◆ **Action item**:
Output exactly the lines below, starting with the line that has "- intros Hs Hd H0." and going on through the line that has "(SCFW_ENABLE_UNLOAD_MODULE F) kernel32", both included, and no other lines.

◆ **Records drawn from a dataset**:
§
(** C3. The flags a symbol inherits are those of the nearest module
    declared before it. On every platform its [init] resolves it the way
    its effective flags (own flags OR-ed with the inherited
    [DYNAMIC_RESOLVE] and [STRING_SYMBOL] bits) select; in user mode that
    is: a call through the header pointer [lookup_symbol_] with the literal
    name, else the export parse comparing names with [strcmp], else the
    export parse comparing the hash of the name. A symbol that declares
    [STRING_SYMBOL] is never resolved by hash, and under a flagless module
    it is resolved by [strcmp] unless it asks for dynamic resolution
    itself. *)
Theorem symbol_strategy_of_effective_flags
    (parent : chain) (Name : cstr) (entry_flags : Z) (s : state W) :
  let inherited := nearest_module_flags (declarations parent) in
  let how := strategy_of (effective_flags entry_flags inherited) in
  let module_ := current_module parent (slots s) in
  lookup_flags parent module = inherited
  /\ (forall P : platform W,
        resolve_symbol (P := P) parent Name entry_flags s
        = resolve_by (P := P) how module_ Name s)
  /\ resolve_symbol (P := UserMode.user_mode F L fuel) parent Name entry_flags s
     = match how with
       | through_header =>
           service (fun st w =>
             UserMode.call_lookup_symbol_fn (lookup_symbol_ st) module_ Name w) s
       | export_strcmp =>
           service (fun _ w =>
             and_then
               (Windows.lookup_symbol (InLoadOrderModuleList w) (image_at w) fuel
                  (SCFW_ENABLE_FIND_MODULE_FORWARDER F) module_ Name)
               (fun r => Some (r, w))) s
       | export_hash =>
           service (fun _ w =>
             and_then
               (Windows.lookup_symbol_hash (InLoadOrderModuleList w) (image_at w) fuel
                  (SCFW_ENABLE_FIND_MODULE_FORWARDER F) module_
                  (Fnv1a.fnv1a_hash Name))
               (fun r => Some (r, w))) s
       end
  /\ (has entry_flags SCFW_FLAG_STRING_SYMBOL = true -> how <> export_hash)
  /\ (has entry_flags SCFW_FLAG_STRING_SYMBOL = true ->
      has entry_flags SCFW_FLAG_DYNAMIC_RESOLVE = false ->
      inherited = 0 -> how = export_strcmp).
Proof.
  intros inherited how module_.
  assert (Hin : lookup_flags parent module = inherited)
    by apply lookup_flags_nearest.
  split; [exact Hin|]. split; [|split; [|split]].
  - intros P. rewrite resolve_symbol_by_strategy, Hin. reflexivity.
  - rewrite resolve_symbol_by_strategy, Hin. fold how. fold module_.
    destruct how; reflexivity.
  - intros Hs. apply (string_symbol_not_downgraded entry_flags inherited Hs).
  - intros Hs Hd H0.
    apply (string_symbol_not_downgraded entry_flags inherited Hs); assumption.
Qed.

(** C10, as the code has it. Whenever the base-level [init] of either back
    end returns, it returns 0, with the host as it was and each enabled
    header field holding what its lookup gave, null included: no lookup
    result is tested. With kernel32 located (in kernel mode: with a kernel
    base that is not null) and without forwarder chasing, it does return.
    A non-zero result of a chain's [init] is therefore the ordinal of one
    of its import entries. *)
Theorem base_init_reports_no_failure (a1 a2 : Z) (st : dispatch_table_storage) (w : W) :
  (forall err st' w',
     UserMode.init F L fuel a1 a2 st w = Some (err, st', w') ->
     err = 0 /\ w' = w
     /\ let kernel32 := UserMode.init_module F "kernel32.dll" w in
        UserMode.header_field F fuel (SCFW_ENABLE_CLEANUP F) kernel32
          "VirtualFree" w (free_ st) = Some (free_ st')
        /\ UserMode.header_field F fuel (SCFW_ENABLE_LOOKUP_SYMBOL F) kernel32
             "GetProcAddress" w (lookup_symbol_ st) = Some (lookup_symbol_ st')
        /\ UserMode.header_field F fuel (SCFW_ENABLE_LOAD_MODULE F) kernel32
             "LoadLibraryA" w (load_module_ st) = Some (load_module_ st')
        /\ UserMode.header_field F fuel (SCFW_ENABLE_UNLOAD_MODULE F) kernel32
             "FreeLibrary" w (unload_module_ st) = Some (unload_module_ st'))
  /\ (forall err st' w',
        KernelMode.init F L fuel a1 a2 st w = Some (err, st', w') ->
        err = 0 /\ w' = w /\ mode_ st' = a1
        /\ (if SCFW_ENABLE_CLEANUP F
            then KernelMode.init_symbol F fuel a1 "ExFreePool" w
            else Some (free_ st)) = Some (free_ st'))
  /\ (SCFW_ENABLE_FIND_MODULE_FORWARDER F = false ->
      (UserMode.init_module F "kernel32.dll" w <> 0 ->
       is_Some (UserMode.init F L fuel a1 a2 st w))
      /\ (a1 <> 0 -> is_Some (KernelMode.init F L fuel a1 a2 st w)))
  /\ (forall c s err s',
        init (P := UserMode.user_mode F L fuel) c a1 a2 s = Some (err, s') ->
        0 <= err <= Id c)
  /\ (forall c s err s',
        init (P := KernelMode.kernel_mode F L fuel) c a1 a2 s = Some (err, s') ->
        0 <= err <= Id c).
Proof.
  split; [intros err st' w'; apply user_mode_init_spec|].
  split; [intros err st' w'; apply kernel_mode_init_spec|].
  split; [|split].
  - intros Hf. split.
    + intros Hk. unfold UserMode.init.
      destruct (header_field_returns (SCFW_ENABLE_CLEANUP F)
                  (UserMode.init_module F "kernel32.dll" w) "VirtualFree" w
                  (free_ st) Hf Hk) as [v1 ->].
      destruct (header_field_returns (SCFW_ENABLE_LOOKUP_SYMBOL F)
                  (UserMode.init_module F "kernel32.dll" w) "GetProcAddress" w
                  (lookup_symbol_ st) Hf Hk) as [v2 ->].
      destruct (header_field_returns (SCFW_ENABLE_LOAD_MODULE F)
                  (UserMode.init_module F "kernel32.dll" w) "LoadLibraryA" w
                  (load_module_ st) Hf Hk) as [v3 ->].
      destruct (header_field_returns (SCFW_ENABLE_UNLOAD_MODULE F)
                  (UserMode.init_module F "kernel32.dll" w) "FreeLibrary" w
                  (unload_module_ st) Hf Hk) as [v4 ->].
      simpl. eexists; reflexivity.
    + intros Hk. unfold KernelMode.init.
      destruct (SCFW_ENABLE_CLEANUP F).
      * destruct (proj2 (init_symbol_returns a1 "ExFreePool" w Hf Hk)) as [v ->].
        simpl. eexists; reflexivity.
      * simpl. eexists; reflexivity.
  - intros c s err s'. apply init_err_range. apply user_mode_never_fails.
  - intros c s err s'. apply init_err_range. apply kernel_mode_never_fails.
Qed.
§
◆ **Solution to this problem**:
  - intros Hs Hd H0.
    apply (string_symbol_not_downgraded entry_flags inherited Hs); assumption.
Qed.

(** C10, as the code has it. Whenever the base-level [init] of either back
    end returns, it returns 0, with the host as it was and each enabled
    header field holding what its lookup gave, null included: no lookup
    result is tested. With kernel32 located (in kernel mode: with a kernel
    base that is not null) and without forwarder chasing, it does return.
    A non-zero result of a chain's [init] is therefore the ordinal of one
    of its import entries. *)
Theorem base_init_reports_no_failure (a1 a2 : Z) (st : dispatch_table_storage) (w : W) :
  (forall err st' w',
     UserMode.init F L fuel a1 a2 st w = Some (err, st', w') ->
     err = 0 /\ w' = w
     /\ let kernel32 := UserMode.init_module F "kernel32.dll" w in
        UserMode.header_field F fuel (SCFW_ENABLE_CLEANUP F) kernel32
          "VirtualFree" w (free_ st) = Some (free_ st')
        /\ UserMode.header_field F fuel (SCFW_ENABLE_LOOKUP_SYMBOL F) kernel32
             "GetProcAddress" w (lookup_symbol_ st) = Some (lookup_symbol_ st')
        /\ UserMode.header_field F fuel (SCFW_ENABLE_LOAD_MODULE F) kernel32
             "LoadLibraryA" w (load_module_ st) = Some (load_module_ st')
        /\ UserMode.header_field F fuel (SCFW_ENABLE_UNLOAD_MODULE F) kernel32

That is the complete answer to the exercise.